At the start of the eighteenth century, Europe remained riven by warfare and constant diplomatic intrigue. France was still the dominant power but now had to contend with a new rival Great Britain after 1707) which emerged as a great power at sea and land during the War of Spanish Succession. But the depredations of the pirates and buccaneers in the Americas in the latter half of the seventeenth century and of similar mercenaries in Germany during the Thirty Years War had taught the rulers and military leaders of Europe that those who fought for profit rather than for King and Country could often ruin the local economy of the region they plundered, in this case the entire Caribbean. At the same time, the constant warfare had led the Great Powers to develop larger standing armies and bigger navies to meet the demands of global colonial warfare. By 1700 the European states had enough troops and ships at their disposal to begin better protecting the important colonies in the West Indies and in the Americas without relying on the aid of privateers. This spelled the doom of privateering and the easy (and nicely legal) life it provided for the buccaneer. Though Spain remained a weak power for the rest of the colonial period, pirates in large numbers generally disappeared after 1720, chased from the seas by a new English Royal Navy squadron based at Port Royal, Jamaica and a smaller group of Spanish privateers sailing from the Spanish Main known as the Costa Garda (Coast Guard in English). With regular military forces now on-station in the West Indies, letters of marque were harder and harder to obtain.

Economically, the late seventeenth century and the early eighteenth century was a time of growing wealth and trade for all the nations of the Caribbean. Although some piracy would always remain until the mid-eighteenth century, the path to wealth in the Caribbean in the future lay through peaceful trade, the growing of tobacco, rice and sugar and smuggling to avoid the British Navigation Acts and Spanish mercantilist laws. By the eighteenth century the Bahamas had become the new colonial frontier for the English. The port of Nassau became one of the last pirate havens. A small English colony had even sprung up in former Spanish territory at Belize in Honduras that had been founded by an English pirate in 1638. The French’s colonial empire in the Caribbean had not grown substantially by the start of the eighteenth century.

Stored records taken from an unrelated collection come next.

(** * The retrieval / ranking / context pipeline of the memory backend

    A shallow embedding of these modules of [services/api/src]:

    - [utils/token_counter.py] and [core/context_builder.py]
      (token budgets, greedy packing, adaptive reallocation, truncation),
    - [core/hybrid_ranker.py] (deduplication, scoring, ordering, the
      reranking with the conversation context, the weights by query type),
    - [core/query_analyzer.py] (rule-based query analysis),
    - [core/keyword_search.py] (tokenization) and
      [services/retrieval_service.py] (the memory kinds searched, the
      query of the keyword search).

    Conventions of the embedding.

    - A Python [int] is a [Z].  Python's [//] on a positive divisor is
      [Z.div].
    - A result dictionary ([dict[str, Any]]) is a record whose fields are
      the keys the code reads; a field of type [option] is [None] when the
      key is missing, so that [d.get(k, default)] is a [match] on the
      field.  For [memory_id], [match_type] and [entity_context], which
      the code only tests for truth, [None] also stands for the value
      [None].
    - A dictionary whose iteration order is observable ([seen] in the
      ranker) is an association list in insertion order; a dictionary that
      is only looked up ([category_sizes], [base_budgets]) is a [gmap].
    - The ranker's [float]s are real numbers ([R]): the scores use [tanh],
      [exp] and [log], and the properties proved are those of the formulas,
      free of rounding.  The one float exception the code can meet, the
      [OverflowError] of [math.exp] on a result above [2 ^ 1024], is
      written out.  The analyzer's confidence only adds decimal constants
      and is kept in [Q], where it computes.
    - A call that raises returns [None].  The models of models/memory.py
      are pydantic models; the check pydantic runs on a string given for
      a [UUID] field is a parameter ([is_uuid]) of the functions that
      construct a model.
    - A Python [str] is a [string] of Rocq: code points below 256, with
      Python's classification of exactly these code points
      ([str.isspace], [str.lower], the [\w], [\s], [\d] classes of [re]).
    - A [while] loop whose termination is in question (the one of
      [split_by_tokens]) is a step function on the loop state, iterated, and
      run with a bound on the number of iterations. *)

From Stdlib Require Import ZArith QArith Reals Lra Lia Bool Ascii String List Sorted.
From stdpp Require Import base option list strings gmap.
From Equations Require Import Equations.
(** Path resolution.  Every path the programs hand to [fs] is built from
    [process.cwd()], hence absolute: ".." at the root stays at the root.
    Symbolic links are not modelled.  Resolution is by the text of the
    path, which is what the operating system does with a normalised path,
    as [path.join] returns it; the one path the programs glue together
    themselves (the output file of the legacy [add]) is normalised when the
    component name holds no separator.  An operation fails for the reasons
    written out below and for no other: permissions, quotas and the limits
    the system puts on names are not modelled. *)
Definition resolve (p : string) : fspath :=
  rev (Path.normSegs false [] (Js.split Path.slash p)).

Definition isFile (w : World) (k : fspath) : bool :=
  bool_decide (is_Some (files w !! k)).

(** The root directory always exists. *)
Definition isDir (w : World) (k : fspath) : bool :=
  bool_decide (k = [] ∨ k ∈ dirs w).

Definition parent (k : fspath) : fspath := removelast k.

(** All initial segments of a path, the root first, the path itself last. *)
Fixpoint prefixes (k : fspath) : list fspath :=
  match k with
  | [] => [[]]
  | x :: r => [] :: map (cons x) (prefixes r)
  end.

Definition enoent (op p : string) : thrown :=
  Err "Error" ("ENOENT: no such file or directory, " +:+ op +:+ " '" +:+ p +:+ "'") None.
Definition eisdir (op p : string) : thrown :=
  Err "Error" ("EISDIR: illegal operation on a directory, " +:+ op +:+ " '" +:+ p +:+ "'") None.
Definition enotdir (op p : string) : thrown :=
  Err "Error" ("ENOTDIR: not a directory, " +:+ op +:+ " '" +:+ p +:+ "'") None.
Definition eexist (op p : string) : thrown :=
  Err "Error" ("EEXIST: file already exists, " +:+ op +:+ " '" +:+ p +:+ "'") None.
(** Opening a directory for reading succeeds; the read that follows fails,
    and its error names no path. *)
Definition eisdirRead : thrown :=
  Err "Error" "EISDIR: illegal operation on a directory, read" None.

Definition existsSync (p : string) : M bool :=
  fun w => let k := resolve p in (Ret (isFile w k || isDir w k), w).

Definition readFileSync (p : string) : M string :=
  fun w =>
    let k := resolve p in
    match files w !! k with
    | Some content => (Ret content, w)
    | None => if isDir w k then (Throw eisdirRead, w)
              else (Throw (enoent "open" p), w)
    end.

(** [fs.writeFileSync]: creates or overwrites; the parent directory must
    exist. *)
Definition writeFileSync (p content : string) : M unit :=
  fun w =>
    let k := resolve p in
    if isDir w k then (Throw (eisdir "open" p), w)
    else if isDir w (parent k) then
      (Ret tt, mkWorld (<[k := content]> (files w)) (dirs w) (trace w ++ [FsWrite k]))
    else if existsb (isFile w) (prefixes (parent k)) then (Throw (enotdir "open" p), w)
    else (Throw (enoent "open" p), w).
Lemma blocks_loop_sound a b b2j fuel :
  b2j_sound b b2j ->
  forall queue acc res,
    Forall (region_in a b) queue -> Forall (block_ok a b) acc ->
    blocks_loop a b b2j fuel queue acc = Some res ->
    Forall (block_ok a b) res.
Proof.
  intros Hb2j. induction fuel as [|fuel IH]; intros queue acc res Hq Hacc.
  - destruct queue as [|[[[alo ahi] blo] bhi] queue]; simpl; [|done].
    by intros [= <-].
  - destruct queue as [|[[[alo ahi] blo] bhi] queue]; simpl.
    { by intros [= <-]. }
    apply Forall_cons in Hq as [(H1 & H2 & H3 & H4) Hq].
    pose proof (find_longest_match_within a b b2j alo ahi blo bhi H1 H3)
      as Hin.
    pose proof (find_longest_match_sound a b b2j alo ahi blo bhi Hb2j) as Hm.
    destruct (find_longest_match a b b2j alo ahi blo bhi) as [[i j] k].
    destruct Hin as (Hi1 & Hi2 & Hj1 & Hj2). simpl in Hi1, Hi2, Hj1, Hj2.
    destruct (k =? 0); [by apply IH|].
    apply IH.
    + repeat case_match; repeat constructor; simpl; auto; lia.
    + apply Forall_app. split; [done|]. constructor; [|done].
      split; [done|]. simpl. lia.
Qed.

Lemma block_ok_join a b i j k1 k2 :
  block_ok a b (i, j, k1) -> block_ok a b (i + k1, j + k1, k2) ->
  block_ok a b (i, j, k1 + k2).
Proof.
  intros (Hm1 & _ & _) (Hm2 & Ha & Hb). simpl in *.
  split; [|simpl; lia]. intros t Ht. simpl in *.
  destruct (decide (t < k1)) as [Hlt|Hge]; [by apply Hm1|].
  specialize (Hm2 (t - k1)). simpl in Hm2.
  replace (i + k1 + (t - k1)) with (i + t) in Hm2 by lia.
  replace (j + k1 + (t - k1)) with (j + t) in Hm2 by lia.
  apply Hm2. lia.
Qed.

Lemma collapse_fold_sound a b blocks :
  forall st : Match * list Match,
    block_ok a b st.1 -> Forall (block_ok a b) st.2 ->
    Forall (block_ok a b) blocks ->
    block_ok a b (foldl collapse_step st blocks).1
    /\ Forall (block_ok a b) (foldl collapse_step st blocks).2.
Proof.
  induction blocks as [|[[i2 j2] k2] blocks IH];
    intros [[[i1 j1] k1] non_adjacent] Hcur Hnon Hall; [done|].
  apply Forall_cons in Hall as [Hx Hall]. cbn [foldl]. apply IH; [| |done].
  - unfold collapse_step. simpl in *.
    destruct ((i1 + k1 =? i2) && (j1 + k1 =? j2)) eqn:E; simpl; [|done].
    apply andb_true_iff in E as [Ei Ej].
    apply Nat.eqb_eq in Ei. apply Nat.eqb_eq in Ej. subst i2 j2.
    by apply block_ok_join.
  - unfold collapse_step. simpl in *.
    destruct ((i1 + k1 =? i2) && (j1 + k1 =? j2)); simpl; [done|].
    destruct (k1 =? 0); [done|]. apply Forall_app. split; [done|].
    by constructor.
Qed.
Definition get_all_pattern_variables (pattern : Z) : M pyval :=
  if (0 <=? pattern) && (pattern <=? 7) then
    sp0_address <- lift (step_address setpoint_addresses pattern 0) ;;
    sp1_address <- lift (step_address setpoint_addresses pattern 1) ;;
    sp2_address <- lift (step_address setpoint_addresses pattern 2) ;;
    sp3_address <- lift (step_address setpoint_addresses pattern 3) ;;
    sp4_address <- lift (step_address setpoint_addresses pattern 4) ;;
    sp5_address <- lift (step_address setpoint_addresses pattern 5) ;;
    sp6_address <- lift (step_address setpoint_addresses pattern 6) ;;
    sp7_address <- lift (step_address setpoint_addresses pattern 7) ;;
    ti0_address <- lift (step_address time_addresses pattern 0) ;;
    ti1_address <- lift (step_address time_addresses pattern 1) ;;
    ti2_address <- lift (step_address time_addresses pattern 2) ;;
    ti3_address <- lift (step_address time_addresses pattern 3) ;;
    ti4_address <- lift (step_address time_addresses pattern 4) ;;
    ti5_address <- lift (step_address time_addresses pattern 5) ;;
    ti6_address <- lift (step_address time_addresses pattern 6) ;;
    ti7_address <- lift (step_address time_addresses pattern 7) ;;
    actual_step_address <- lift (py_index actual_step_addresses pattern) ;;
    additional_cycles_address <- lift (py_index additional_cycles_addresses pattern) ;;
    link_pattern_address <- lift (py_index link_pattern_addresses pattern) ;;
    sp0 <- read_register sp0_address 1 ;;
    sp1 <- read_register sp1_address 1 ;;
    sp2 <- read_register sp2_address 1 ;;
    sp3 <- read_register sp3_address 1 ;;
    sp4 <- read_register sp4_address 1 ;;
    sp5 <- read_register sp5_address 1 ;;
    sp6 <- read_register sp6_address 1 ;;
    sp7 <- read_register sp7_address 1 ;;
    ti0 <- read_register ti0_address 0 ;;
    ti1 <- read_register ti1_address 0 ;;
    ti2 <- read_register ti2_address 0 ;;
    ti3 <- read_register ti3_address 0 ;;
    ti4 <- read_register ti4_address 0 ;;
    ti5 <- read_register ti5_address 0 ;;
    ti6 <- read_register ti6_address 0 ;;
    ti7 <- read_register ti7_address 0 ;;
    actual_step <- read_register actual_step_address 0 ;;
    additional_cycles <- read_register additional_cycles_address 0 ;;
    link_pattern <- read_register link_pattern_address 0 ;;
    print (step_line "SP0:" sp0 "Time0:" ti0 +:+ " ") ;;
    print (step_line "SP1:" sp1 "Time1:" ti1) ;;
    print (step_line "SP2:" sp2 "Time2:" ti2) ;;
    print (step_line "SP3:" sp3 "Time3:" ti3) ;;
    print (step_line "SP4:" sp4 "Time4:" ti4) ;;
    print (step_line "SP5:" sp5 "Time5:" ti5) ;;
    print (step_line "SP6:" sp6 "Time6:" ti6) ;;
    print (step_line "SP7:" sp7 "Time7:" ti7) ;;
    print (value_line "Actual step:" actual_step) ;;
    print (value_line "Add'l cycles:" additional_cycles) ;;
    print (value_line "Linked pattern:" link_pattern) ;;
    ret VNone
  else ret VNone.

Definition set_all_pattern_variables
    (pattern : Z)
    (sp0 ti0 sp1 ti1 sp2 ti2 sp3 ti3 sp4 ti4 sp5 ti5 sp6 ti6 sp7 ti7 : number)
    (actual_step additional_cycles link_pattern : number) : M pyval :=
  sp0_address <- lift (step_address setpoint_addresses pattern 0) ;;
  sp1_address <- lift (step_address setpoint_addresses pattern 1) ;;
  sp2_address <- lift (step_address setpoint_addresses pattern 2) ;;
  sp3_address <- lift (step_address setpoint_addresses pattern 3) ;;
  sp4_address <- lift (step_address setpoint_addresses pattern 4) ;;
  sp5_address <- lift (step_address setpoint_addresses pattern 5) ;;
  sp6_address <- lift (step_address setpoint_addresses pattern 6) ;;
  sp7_address <- lift (step_address setpoint_addresses pattern 7) ;;
  ti0_address <- lift (step_address time_addresses pattern 0) ;;
  ti1_address <- lift (step_address time_addresses pattern 1) ;;
  ti2_address <- lift (step_address time_addresses pattern 2) ;;
  ti3_address <- lift (step_address time_addresses pattern 3) ;;
  ti4_address <- lift (step_address time_addresses pattern 4) ;;
  ti5_address <- lift (step_address time_addresses pattern 5) ;;
  ti6_address <- lift (step_address time_addresses pattern 6) ;;
  ti7_address <- lift (step_address time_addresses pattern 7) ;;
  actual_step_address <- lift (py_index actual_step_addresses pattern) ;;
  additional_cycles_address <- lift (py_index additional_cycles_addresses pattern) ;;
  link_pattern_address <- lift (py_index link_pattern_addresses pattern) ;;
  write_register sp0_address sp0 1 ;;
  write_register sp1_address sp1 1 ;;
  write_register sp2_address sp2 1 ;;
  write_register sp3_address sp3 1 ;;
  write_register sp4_address sp4 1 ;;
  write_register sp5_address sp5 1 ;;
  write_register sp6_address sp6 1 ;;
  write_register sp7_address sp7 1 ;;
  write_register ti0_address ti0 0 ;;
  write_register ti1_address ti1 0 ;;
  write_register ti2_address ti2 0 ;;
  write_register ti3_address ti3 0 ;;
  write_register ti4_address ti4 0 ;;
  write_register ti5_address ti5 0 ;;
  write_register ti6_address ti6 0 ;;
  write_register ti7_address ti7 0 ;;
  write_register actual_step_address actual_step 0 ;;
  write_register additional_cycles_address additional_cycles 0 ;;
  write_register link_pattern_address link_pattern 0 ;;
  ret VNone.

(** *** Output signal *)

Definition get_output1 : M number := read_register 0x1012 1.

End OmegaCN7500.

(** ** A mock transport *)

(** The idempotent mock of the testable properties: a register file and a
    coil file that keep what was written last and hand it back; a location
    never written reads as 0.  It never fails. *)
Record mock := Mock {
  registers : gmap Z number;
  coils : gmap Z Z
}.

#[global] Instance mock_transport : Transport mock := {|
  tr_read_register a _ m := (Return (default (PyInt 0) (registers m !! a)), m);
  tr_write_register a v _ m := (Return tt, Mock (<[a := v]> (registers m)) (coils m));
  tr_read_bit a m := (Return (default 0 (coils m !! a)), m);
  tr_write_bit a v m := (Return tt, Mock (registers m) (<[a := v]> (coils m)))
|}.

Definition blank : mock := Mock ∅ ∅.

(** What the mock under [self] answers to a read of register [a]. *)
Definition stored (self : instrument mock) (a : Z) : number :=
  default (PyInt 0) (registers (device self) !! a).

(** ** Observations *)

(** The outcome of a method started on [self]. *)
Definition result {dev A} (m : M dev A) (self : instrument dev) : outcome A := (m self).1.

(** The transport calls a method makes when started on [self], in order. *)
Definition calls_made {dev A} (m : M dev A) (self : instrument dev) : list call :=
  drop (length (calls self)) (calls (m self).2).

(** The lines a method prints when started on [self]. *)
Definition printed {dev A} (m : M dev A) (self : instrument dev) : list string :=
  drop (length (stdout self)) (stdout (m self).2).

Definition succeeds {A} (o : outcome A) : Prop :=
  match o with
  | Return _ => True
  | Raise _ => False
  end.

Definition num_le (a b : number) : Prop := (num_val a <= num_val b)%Q.

(** [lo <= v <= hi] on numbers. *)
Definition num_between (lo v hi : number) : Prop := num_le lo v /\ num_le v hi.

(** The transport never fails on a write, resp. on a read. *)
Definition writes_ok {dev} `{!Transport dev} : Prop :=
  forall a v d s, (tr_write_register a v d s).1 = Return tt.
Definition reads_ok {dev} `{!Transport dev} : Prop :=
  forall a d s, exists v, (tr_read_register a d s).1 = Return v.

(** [m], started on [self], ends with [o] without a transport call. *)
Definition without_io {dev A} (m : M dev A) (self : instrument dev) (o : outcome A) : Prop :=
  result m self = o /\ calls_made m self = [].

(** Wherever it is started, [m] ends with an outcome [o], having made the
    transport calls [cs] and printed the lines [ls], such that [Q o cs ls]. *)
Definition traces {dev A} (m : M dev A)
    (Q : outcome A -> list call -> list string -> Prop) : Prop :=
  forall self, exists cs ls,
    calls (m self).2 = calls self ++ cs /\
    stdout (m self).2 = stdout self ++ ls /\
    Q (m self).1 cs ls.

(** The 19 reads of the fields of a pattern, in the order
    [get_all_pattern_variables] makes them. *)
Definition pattern_reads (pattern : Z) : list call :=
  [ReadRegister (8192 + 8 * pattern + 0) 1; ReadRegister (8192 + 8 * pattern + 1) 1;
   ReadRegister (8192 + 8 * pattern + 2) 1; ReadRegister (8192 + 8 * pattern + 3) 1;
   ReadRegister (8192 + 8 * pattern + 4) 1; ReadRegister (8192 + 8 * pattern + 5) 1;
   ReadRegister (8192 + 8 * pattern + 6) 1; ReadRegister (8192 + 8 * pattern + 7) 1;
   ReadRegister (8320 + 8 * pattern + 0) 0; ReadRegister (8320 + 8 * pattern + 1) 0;
   ReadRegister (8320 + 8 * pattern + 2) 0; ReadRegister (8320 + 8 * pattern + 3) 0;
   ReadRegister (8320 + 8 * pattern + 4) 0; ReadRegister (8320 + 8 * pattern + 5) 0;
   ReadRegister (8320 + 8 * pattern + 6) 0; ReadRegister (8320 + 8 * pattern + 7) 0;
   ReadRegister (4160 + pattern) 0; ReadRegister (4176 + pattern) 0;
   ReadRegister (4192 + pattern) 0].
(** * The multiplayer match-session engine of [game-server/server.js]

    A shallow embedding of the Boggle match server: the two waiting queues,
    the session store, the wager escrow against the item store, the scoring
    engine and the pause / reconnect machinery, followed by the properties
    of the specification that concern them.

    Conventions of the embedding.
    - JavaScript objects that are shared by reference (sockets, game
      objects) live in explicit heaps ([sockets], [games]) and are named by
      their address; [activeGames] maps a game id to such an address, and
      timer closures keep the address they captured.
    - [Date.now()] is the field [now] of the state; the environment advances
      it.  [setTimeout] appends a pending timer carrying its due time;
      the event loop fires it with [fireTimer].
    - [ws.send] appends to the log [outbox].
    - Random draws ([generateName], [generateBoard]) are arguments.
    - Item counts are integers; [x || 0] on a count is [default 0].
    - [itemsData.players] is a plain object, so [players[name]] also finds
      what the object inherits.  A store is the map of its records; the
      record under the key [__proto__], when there is one, stands for the
      prototype that an assignment to [players['__proto__']] installs.
      [Found] tells a record from an inherited member and from nothing.
    - A [TypeError] ends the function that raises it and its callers up to
      the [catch] of the socket's message callback, which only logs it: a
      message handler is given by the state it leaves, returning or
      throwing.  Nothing catches an exception of a timer callback, and the
      process ends ([crashes]).

    The accounts behind the item store, the leaderboards and the Scrabble
    games of the same file follow as functions on their stores
    ([itemsData.players], a board, [scrabbleData]): a store is an argument
    and a result, session tokens, timestamps and the draws of a shuffle are
    arguments, and names are strings of ASCII characters. *)

From Stdlib Require Import ZArith Lia List String Ascii Sorted.
From stdpp Require Import base option list gmap strings.

Local Open Scope Z_scope.

(** ** Constants *)

Definition GAME_TIME : Z := 180.
Definition RECONNECT_GRACE_PERIOD : Z := 30000.

Definition ITEM_ORDER : list string :=
  ["silver_coin"; "gold_coin"; "opal"; "amethyst"; "moonstone"; "ruby";
   "sapphire"; "diamond"; "faded_page"; "cursed_amulet"]%string.

(** ** Scoring engine *)

(** [SCORE_TABLE = { 3: 1, 4: 1, 5: 2, 6: 3, 7: 5 }] *)
Definition SCORE_TABLE (len : nat) : option Z :=
  match len with
  | 3%nat => Some 1
  | 4%nat => Some 1
  | 5%nat => Some 2
  | 6%nat => Some 3
  | 7%nat => Some 5
  | _ => None
  end.

(** [len >= 8 ? 11 : (SCORE_TABLE[len] || 0)] *)
Definition getWordScore (len : nat) : Z :=
  if (8 <=? len)%nat then 11 else default 0 (SCORE_TABLE len).

(** [String.prototype.toUpperCase], on the ASCII range (the letters a
    client can pick from the board). *)
Definition upperAscii (c : ascii) : ascii :=
  let n := nat_of_ascii c in
  if ((97 <=? n) && (n <=? 122))%nat then ascii_of_nat (n - 32) else c.

Fixpoint toUpperCase (s : string) : string :=
  match s with
  | EmptyString => EmptyString
  | String c s' => String (upperAscii c) (toUpperCase s')
  end.

(** [new Set(iterable)] followed by a spread: the elements in order of
    first insertion, each once.  [setAdd seen l] adds the elements of [l]
    to a set whose insertion order so far is [seen]. *)
Fixpoint setAdd (seen l : list string) : list string :=
  match l with
  | [] => seen
  | x :: l' => if bool_decide (x ∈ seen) then setAdd seen l' else setAdd (seen ++ [x]) l'
  end.

Definition newSet (l : list string) : list string := setAdd [] l.

(** [Array.prototype.includes] / [Set.prototype.has] on strings. *)
Definition includes (l : list string) (w : string) : bool := bool_decide (w ∈ l).

Module Scored.
  (** One entry [{ word, points, shared }] of a result. *)
Record t := mk { word : string; points : Z; shared : bool }.
End Scored.

Module Results.
  (** [{ words, score, wordCount }] as returned by [calculateResults]. *)
Record t := mk { words : list Scored.t; score : Z; wordCount : nat }.
End Results.

(** [a.localeCompare(b)] as [-1], [0] or [1].  The collation of the engine
    is not modelled: the order of the character codes stands for it.  It
    only breaks ties between words of one length in the list a result
    shows, and nothing proved below depends on how it breaks them. *)
Definition localeCompare (a b : string) : Z :=
  match String.compare a b with
  | Lt => -1
  | Eq => 0
  | Gt => 1
  end.

(** The comparator handed to [scoredWords.sort]:
    [b.word.length - a.word.length || a.word.localeCompare(b.word)]. *)
Definition compareScored (a b : Scored.t) : Z :=
  let d := Z.of_nat (String.length (Scored.word b)) - Z.of_nat (String.length (Scored.word a)) in
  if d =? 0 then localeCompare (Scored.word a) (Scored.word b) else d.

(** [Array.prototype.sort] is stable: insertion of each element in front of
    the first one it does not follow. *)
Fixpoint insertScored (x : Scored.t) (l : list Scored.t) : list Scored.t :=
  match l with
  | [] => [x]
  | y :: l' => if compareScored x y <=? 0 then x :: y :: l' else y :: insertScored x l'
  end.

Fixpoint sortScored (l : list Scored.t) : list Scored.t :=
  match l with
  | [] => []
  | x :: l' => insertScored x (sortScored l')
  end.

(** The body of the [words.map] callback. *)
Definition scoreWord (sharedWords : list string) (word : string) : Scored.t :=
  let isShared := includes sharedWords word in
  let pts := if isShared then 0 else getWordScore (String.length word) in
  Scored.mk word pts isShared.

Definition calculateResults (words sharedWords : list string) : Results.t :=
  let scoredWords := map (scoreWord sharedWords) words in
  let score := foldl (fun acc sw => acc + Scored.points sw) 0 scoredWords in
  Results.mk (sortScored scoredWords) score (length words).

(** [new Set(p1Words.filter(w => p2Words.includes(w)))] *)
Definition sharedWordsOf (p1Words p2Words : list string) : list string :=
  newSet (filter (fun w => includes p2Words w = true) p1Words).

(** Sum of a list of point values. *)
Definition total (l : list Z) : Z := foldr Z.add 0 l.

(** What the specification says a word of [mine] is worth against the list
    [theirs]: nothing when it is in the intersection, the table value of its
    length otherwise. *)
Definition contribution (mine theirs : list string) (w : string) : Z :=
  if includes mine w && includes theirs w then 0 else getWordScore (String.length w).



(** ** Lookups in a plain object

    [obj[name]] on an object that maps names to records finds an own
    property, or else what the object inherits.  Every plain object
    inherits the members of [Object.prototype], twelve functions and
    accessors, all truthy.  [itemsData.players['__proto__'] = record]
    stores no own property: it makes the record the prototype of the
    object, after which [players['__proto__']] is that record and the
    fields of the record are inherited as well (digests and timestamps are
    non-empty strings, so every field is truthy).  [Object.keys] does not
    list the prototype and [JSON.stringify] does not write it. *)

Definition OBJECT_PROTOTYPE : list string :=
  ["constructor"; "__defineGetter__"; "__defineSetter__"; "hasOwnProperty";
   "__lookupGetter__"; "__lookupSetter__"; "isPrototypeOf"; "propertyIsEnumerable";
   "toString"; "valueOf"; "__proto__"; "toLocaleString"]%string.

(** The fields of a record of [itemsData.players]. *)
Definition RECORD_FIELDS : list string :=
  ["pinHash"; "inventory"; "created"; "lastSeen"; "sessions"; "history"]%string.

(** What [obj[name]] finds: a record, an inherited member (a function, the
    prototype itself or a field of an installed prototype, never a record),
    or [undefined]. *)
Inductive Found (A : Type) :=
| Own (a : A)
| Inherited
| Missing.
Arguments Own {A} a.
Arguments Inherited {A}.
Arguments Missing {A}.

(** [name] is no record of [players] but [players[name]] is defined. *)
Definition inherits {A} (players : gmap string A) (name : string) : bool :=
  bool_decide (name ∈ OBJECT_PROTOTYPE)
  || (bool_decide (is_Some (players !! "__proto__"%string))
      && bool_decide (name ∈ RECORD_FIELDS)).

(** [players[name]] *)
Definition lookupPlayer {A} (players : gmap string A) (name : string) : Found A :=
  match players !! name with
  | Some a => Own a
  | None => if inherits players name then Inherited else Missing
  end.

(** ** Wager maps and the item store *)

(** [m[item] || 0] *)
Definition getc (m : gmap string Z) (item : string) : Z := default 0 (m !! item).

(** [emptyWager()] of [startGame], also the initial [pot] of [finishGame]. *)
Definition emptyWager : gmap string Z :=
  list_to_map (map (fun item => (item, 0)) ITEM_ORDER).

(** The debit loop of [handleConfirmWager]:
    [if (wager[item] > 0) inv[item] = Math.max(0, (inv[item] || 0) - wager[item])]. *)
Definition debitStep (wager inv : gmap string Z) (item : string) : gmap string Z :=
  if 0 <? getc wager item
  then <[item := Z.max 0 (getc inv item - getc wager item)]> inv
  else inv.

Definition debitItems (wager inv : gmap string Z) : gmap string Z :=
  foldl (debitStep wager) inv ITEM_ORDER.

(** The credit loop shared by [handleLeaveWager], [handleCancelReady] and
    both branches of [finishGame]:
    [inv[item] = (inv[item] || 0) + (m[item] || 0)]. *)
Definition creditStep (m inv : gmap string Z) (item : string) : gmap string Z :=
  <[item := getc inv item + getc m item]> inv.

Definition creditItems (m inv : gmap string Z) : gmap string Z :=
  foldl (creditStep m) inv ITEM_ORDER.

(** [pot[item] = (w0[item] || 0) + (w1[item] || 0)] over [ITEM_ORDER]. *)
Definition potOf (w0 w1 : gmap string Z) : gmap string Z :=
  foldl (fun pot item => <[item := getc w0 item + getc w1 item]> pot) emptyWager ITEM_ORDER.

(** [ITEM_ORDER.some(item => pot[item] > 0)] *)
Definition hasWagerOf (pot : gmap string Z) : bool :=
  existsb (fun item => 0 <? getc pot item) ITEM_ORDER.


(** The effect of a credit, respectively a debit, of player [name] on the
    item store when the loop runs to its end: nothing when the name has no
    record. *)
Definition creditStore (name : string) (m : gmap string Z)
    (items : gmap string (gmap string Z)) : gmap string (gmap string Z) :=
  match items !! name with
  | Some inv => <[name := creditItems m inv]> items
  | None => items
  end.

Definition debitStore (name : string) (wager : gmap string Z)
    (items : gmap string (gmap string Z)) : gmap string (gmap string Z) :=
  match items !! name with
  | Some inv => <[name := debitItems wager inv]> items
  | None => items
  end.

(** The count of [item] that [name] holds in the store ([0] without a record). *)
Definition holdings (items : gmap string (gmap string Z)) (name item : string) : Z :=
  match items !! name with
  | Some inv => getc inv item
  | None => 0
  end.

(** The count of [item] in an inventory after a credit of [m], respectively
    a debit of [wager]. *)
Definition credited (m inv : gmap string Z) (item : string) : Z :=
  if bool_decide (item ∈ ITEM_ORDER) then getc inv item + getc m item else getc inv item.

Definition debited (wager inv : gmap string Z) (item : string) : Z :=
  if bool_decide (item ∈ ITEM_ORDER) && (0 <? getc wager item)
  then Z.max 0 (getc inv item - getc wager item) else getc inv item.

(** ** Sockets, players, games *)

Inductive Status := SWager | SReady | SCountdown | SActive | SFinished.

Global Instance Status_eq_dec : EqDecision Status.
Proof. solve_decision. Defined.

Module Sock.
  (** The fields the server hangs on a [ws] object.  [playerName] is the
      empty string while it is [null] (both are falsy, and [set_name]
      never stores an empty name); [isOpen] is
      [readyState === WebSocket.OPEN]. *)
Record t := mk { playerId : string; playerName : string; wagerMode : bool; isOpen : bool }.
Definition set_playerId (v : string) (s : t) := mk v (playerName s) (wagerMode s) (isOpen s).
Definition set_playerName (v : string) (s : t) := mk (playerId s) v (wagerMode s) (isOpen s).
Definition set_wagerMode (v : bool) (s : t) := mk (playerId s) (playerName s) v (isOpen s).
Definition set_isOpen (v : bool) (s : t) := mk (playerId s) (playerName s) (wagerMode s) v.
End Sock.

The sugar islands of Guadaloupe and Martinique remained the twin economic capitals of the French Lesser Antilles, and were now equal in population and prosperity to the largest of the English's Caribbean colonies. Tortuga had begun to decline in importance, but France's Hispaniolan settlements were becoming major importers of African slaves as French sugar plantations spread across the western coast of that island, forming the nucleus of the modern nation of Haiti.